The Awakening Of Nora In Ibsen's A Doll's House

1071 words - 4 pages

The Awakening of Nora in Ibsen's A Doll's House

   The status of women in the 1800's, when A Doll's House was written, was that of a second-class citizen.  Women did not have the right to vote, own property, or make legal transactions.  The role of women was restricted to that of a housewife.          In A Doll's House, Ibsen does a wonderful job of presenting the character of Nora as person who goes though an awakening about her life.  In the beginning, she concerns herself only with being a perfect wife and mother according to the social norms of the time.  Later, she realizes that she cannot continue just being her husband's shadow.  Eventually, she decides that she has duties to herself that are above of those of being a wife.  She confronts the fact that she's not complete being the way that her husband, society and the church want for her to be.

            Ibsen exposes the fact that Nora's self image has been molded by the men of her life.  First, she is a doll-child ... then a doll-bride.  She's a little play toy for the men - a beautiful possession to show off to their friends.  This presents the reality of women in the 1800's.  Women were often treated as objects by men.

            Little girls were raised to be good mothers and wives.  They were taught their role was to make their families happy even if they were not happy themselves.  In the play, Nora mentions the way she was treated when she was living at home in her father's house.  She is raised no to have her own identity.

Nora: Yes, it's true now, Torvald.  When I lived at home with Papa, he told me all his opinions, so I had the same ones too; or if they were different I hid them, since he wouldn't have care for that.  He used to call me his doll-child, and he played with me the way I played with my dolls.  Then I came into your house - (11. 589-594)

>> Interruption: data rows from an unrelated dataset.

(* ===== verification/App.v ===== *)
(** * The GitHub App client

    broker/john_lomein_github_app.py: the fixed transport, JSON requests,
    GraphQL calls and the authentication of an installation.  The network and
    the signature of the App's private key are the class [Network]; every
    other step is the code's.  TLS settings, the reading of the key file and the
    constructor's checks of already validated configuration fields are not
    modelled. *)

From S2P Require Import Prelude Regex Sha256 PyTime PyUrl PyText Json Encoding Effects Client.
Local Open Scope Z_scope.

(** ** Constants *)

Definition API_VERSION : string := "2022-11-28".
Definition USER_AGENT : string := "john-lomein-protected-broker/1".
Definition MAX_RESPONSE_BYTES : Z := 4 * 1024 * 1024.
Definition MAX_TOKEN_LIFETIME_SECONDS : Z := 3700.
Definition REQUESTED_PERMISSIONS : list (string * string) :=
  [("checks", "read"); ("issues", "read"); ("pull_requests", "write"); ("statuses", "read")].
Definition ALLOWED_RETURNED_PERMISSIONS : list (string * string) :=
  REQUESTED_PERMISSIONS ++ [("metadata", "read")].

(** ** The transport *)

(** A mapping of texts, in insertion order. *)
Abbreviation texts_map := (list (pystr * pystr)).

Fixpoint set_text (k v : pystr) (m : texts_map) : texts_map :=
  match m with
  | [] => [(k, v)]
  | (k', v') :: m' => if decide (k = k') then (k, v) :: m' else (k', v') :: set_text k v m'
  end.

Definition lookup_text (k : pystr) (m : texts_map) : option pystr :=
  option_map snd (List.find (fun kv => bool_decide (kv.1 = k)) m).

Record HTTPResponse := { status : Z; headers : texts_map; body : bytes }.

(** [exchange] is one HTTPS request on the fixed origin: method, path, headers,
    body; [None] is an [OSError], [SSLError] or [HTTPException], the response
    has its status, its headers in order and at most [MAX_RESPONSE_BYTES + 1]
    bytes of its body.  [sign_rs256] reads the App's private key and signs. *)
Class Network (S : Type) := {
  exchange : pystr -> pystr -> texts_map -> option pystr -> S ->
    option (Z * texts_map * bytes) * S;
  sign_rs256 : pystr -> S -> res bytes * S }.

Definition path_allowed (path : pystr) : bool :=
  startswith path (str "/") && negb (startswith path (str "//")) &&
  negb (contains path (str "://")) && negb (existsb (N.eqb 13) path) &&
  negb (existsb (N.eqb 10) path).

(** Header values are sent as Latin-1. *)
Definition latin1 (m : texts_map) : bool := forallb (fun kv => forallb (fun c => c <? 256)%N kv.2) m.

Definition lower_keys (m : texts_map) : texts_map :=
  fold_left (fun acc kv => set_text (lower_text kv.1) kv.2 acc) m [].

Record AppClient := {
  app_id : Z; installation_id : Z; app_slug : pystr; repository_id : Z }.

Record InstallationCredential := {
  token : pystr; expires_at : Z; cred_repository_id : Z; cred_installation_id : Z;
  cred_app_slug : pystr; permissions : texts_map }.

Definition app_error {A} (m : string) : res A := Raise (GitHubAppError m).

Section App.
Context {S : Type} `{!Network S}.

(** [FixedGitHubTransport.request] *)
Definition transport_request (method path : pystr) (hdrs : texts_map) (payload : option pystr) :
    M S HTTPResponse := fun s =>
  if negb (path_allowed path) then (app_error "GitHub API path is invalid", s)
  else if negb (latin1 hdrs) then (Raise (ValueError "'latin-1' codec can't encode"), s)
  else
    match exchange method path hdrs payload s with
    | (None, s') => (app_error "GitHub API transport failed", s')
    | (Some (code, hs, raw), s') =>
        if MAX_RESPONSE_BYTES <? zlen raw
        then (app_error "GitHub API response exceeds size limit", s')
        else (Ok {| status := code; headers := lower_keys hs; body := raw |}, s')
    end.

(** ** JSON *)

(** [_json_loads] with its two hooks. *)
Definition json_loads (raw : bytes) : res value :=
  let invalid := GitHubAppError "GitHub API returned invalid JSON" in
  let* text := reraise (fun _ => true) (fun _ => invalid) (json_decode raw) in
  reraise (fun e => match e with JSONDecodeError => true | _ => false end) (fun _ => invalid)
    (loads (GitHubAppError "GitHub API returned duplicate JSON fields")
           (GitHubAppError "GitHub API returned a non-finite JSON number") text).

Definition request_headers (token : pystr) : texts_map :=
  [(str "Accept", str "application/vnd.github+json");
   (str "X-GitHub-Api-Version", str API_VERSION); (str "User-Agent", str USER_AGENT)] ++
  match token with [] => [] | _ => [(str "Authorization", str "Bearer " ++ token)] end.

Definition request_json (method : string) (path token : pystr) (payload : option value)
    (expected_status : Z) : M S (value * texts_map) :=
  let content := match payload with
    | Some _ => [(str "Content-Type", str "application/json")] | None => [] end in
  let! response := transport_request (str method) path (request_headers token ++ content)
    (option_map dumps payload) in
  if negb (response.(status) =? expected_status) then
    throw (GitHubAppError "GitHub API request failed")
  else
    let! data := lift (json_loads response.(body)) in
    ret (data, response.(headers)).

Definition graphql_payload (query : string) (variables : dict) : value :=
  obj [("query", vstr query); ("variables", VDict variables)].

(** What a GraphQL response means. *)
Definition graphql_result (data : value) : res dict :=
  match data with
  | VDict data =>
      raise_if truthy (get data "errors")
        with (GitHubAppError "GitHub GraphQL request returned errors") ;;
      match get data "data" with
      | VDict result => Ok result
      | _ => app_error "GitHub GraphQL response is missing data"
      end
  | _ => app_error "GitHub GraphQL response must be an object"
  end.

Definition graphql (token : pystr) (query : string) (variables : dict) :
    M S (dict * texts_map) :=
  let! (data, hdrs) := request_json "POST" (str "/graphql") token
    (Some (graphql_payload query variables)) 200 in
  let! result := lift (graphql_result data) in
  ret (result, hdrs).

(** ** Authentication *)

(** [generate_app_jwt] at an instant in microseconds. *)
Definition jwt_input (app_id now : Z) (lifetime_seconds : Z) : pystr :=
  let issued_at := now / 1000000 - 30 in
  let expires_at := now / 1000000 + lifetime_seconds in
  base64url (utf8 (dumps (obj [("alg", vstr "RS256"); ("typ", vstr "JWT")]))) ++ str "." ++
  base64url (utf8 (dumps (obj [("exp", VInt expires_at); ("iat", VInt issued_at);
                               ("iss", VStr (dec app_id))]))).

Definition generate_app_jwt (app_id now : Z) (lifetime_seconds : Z) : M S pystr := fun s =>
  if app_id <=? 0 then (app_error "GitHub App id is invalid", s)
  else if (lifetime_seconds <? 60) || (540 <? lifetime_seconds) then
    (app_error "GitHub App JWT lifetime is invalid", s)
  else
    let signing_input := jwt_input app_id now lifetime_seconds in
    match sign_rs256 signing_input s with
    | (Ok signature, s') => (Ok (signing_input ++ str "." ++ base64url signature), s')
    | (Raise e, s') => (Raise e, s')
    end.

Definition check_app (app : value) (client : AppClient) : res unit :=
  let e := GitHubAppError "GitHub App identity does not match broker config" in
  match app with
  | VDict d =>
      raise_if negb (py_eq (get d "id") (VInt client.(app_id))) ||
               negb (py_eq (get d "slug") (VStr client.(app_slug))) with e ;; Ok tt
  | _ => Raise e
  end.

Definition check_installation (installation : value) (client : AppClient) : res unit :=
  let e := GitHubAppError "GitHub App installation does not match broker config" in
  match installation with
  | VDict d =>
      raise_if negb (py_eq (get d "id") (VInt client.(installation_id))) ||
               negb (py_eq (get d "app_id") (VInt client.(app_id))) with e ;; Ok tt
  | _ => Raise e
  end.

Definition token_text (v : value) : res pystr :=
  let e := GitHubAppError "installation token is invalid" in
  match v with
  | VStr ((_ :: _) as t) =>
      raise_if existsb (N.eqb 13) t || existsb (N.eqb 10) t with e ;; Ok t
  | _ => Raise e
  end.

(** The expiry, between 60 and 3700 seconds from [now]. *)
Definition token_expiry (v : value) (now : Z) : res Z :=
  let e := GitHubAppError "installation token expiry is invalid" in
  match v with
  | VStr s =>
      match strptime s with
      | Some expires =>
          let remaining := expires * 1000000 - now in
          raise_if (remaining <? 60 * 1000000) ||
                   (MAX_TOKEN_LIFETIME_SECONDS * 1000000 <? remaining)
            with (GitHubAppError "installation token lifetime is invalid") ;;
          Ok expires
      | None => Raise e
      end
  | _ => Raise e
  end.

Definition permission_table (l : list (string * string)) : texts_map :=
  map (fun kv => (str kv.1, str kv.2)) l.

(** The granted permissions: all the requested ones, and no other than the
    allowed ones. *)
Definition token_permissions (v : value) : res texts_map :=
  match v with
  | VDict d =>
      let normalized := map (fun kv => (kv.1, py_str kv.2)) d in
      raise_if negb (forallb
          (fun kv => bool_decide (lookup_text kv.1 normalized = Some kv.2))
          (permission_table REQUESTED_PERMISSIONS))
        with (GitHubAppError "installation token lacks the broker permission subset") ;;
      raise_if negb (forallb
          (fun kv => bool_decide
             (lookup_text kv.1 (permission_table ALLOWED_RETURNED_PERMISSIONS) = Some kv.2))
          normalized)
        with (GitHubAppError "installation token carries an unexpected permission") ;;
      Ok normalized
  | _ => app_error "installation token permissions are missing"
  end.

(** The token reaches exactly the configured repository. *)
Definition check_repositories (repositories : value) (client : AppClient) : res unit :=
  let e := GitHubAppError
    "installation token is not restricted to the configured repository" in
  match repositories with
  | VDict d =>
      match get d "total_count", get d "repositories" with
      | VInt 1, VList [VDict item] =>
          raise_if negb (py_eq (get item "id") (VInt client.(repository_id))) with e ;; Ok tt
      | _, _ => Raise e
      end
  | _ => app_error "installation repository response is invalid"
  end.

Definition token_request (client : AppClient) : value :=
  obj [("repository_ids", VList [VInt client.(repository_id)]);
       ("permissions", obj (map (fun kv => (kv.1, vstr kv.2)) REQUESTED_PERMISSIONS))].

Definition authenticate_installation (client : AppClient) (now : Z) :
    M S InstallationCredential :=
  let! app_jwt := generate_app_jwt client.(app_id) now 540 in
  let! (app, _) := request_json "GET" (str "/app") app_jwt None 200 in
  let! _ := lift (check_app app client) in
  let installation_path := str "/app/installations/" ++ dec client.(installation_id) in
  let! (installation, _) := request_json "GET" installation_path app_jwt None 200 in
  let! _ := lift (check_installation installation client) in
  let! (token_data, _) := request_json "POST" (installation_path ++ str "/access_tokens")
    app_jwt (Some (token_request client)) 201 in
  let! credential := lift match token_data with
    | VDict d =>
        let* token := token_text (get d "token") in
        let* expires := token_expiry (get d "expires_at") now in
        let* granted := token_permissions (get d "permissions") in
        Ok {| token := token; expires_at := expires;
              cred_repository_id := client.(repository_id);
              cred_installation_id := client.(installation_id);
              cred_app_slug := client.(app_slug); permissions := granted |}
    | _ => app_error "installation-token response must be an object"
    end in
  let! (repositories, _) := request_json "GET"
    (str "/installation/repositories?per_page=100") credential.(token) None 200 in
  let! _ := lift (check_repositories repositories client) in
  ret credential.
End App.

            When Nora grows up, she gets married and goes from her father hands to that of her husband's who treats he in a similar way as her father did (11. 596-597.)  She becomes the perfect wife and mother.  She pleases her husband in every way possible.  She doesn't contradict his opinion.  She still doesn't have an identity and is just the wife of Tovald Helmer.  She builds her entire world around him and believes he is her hero who will always protect her as if she were a delicate flower.  She puts her children and husband before herself.  She believes, she only has value if she is a "good mother and wife."  For the happiness of her family, she would risk anything.  Towards this goal, she takes the chance of borrowing money without the consent of a man and forges her father's signature to save her husband's life.  She only wants to protect the beautiful home they have together.

Nora:... - Torvald, with all his masculine pride - how painfully humiliating for him if found out he was in debt to me.  That would just ruin our relationship.  Our beautiful, happy home would never be the same. ...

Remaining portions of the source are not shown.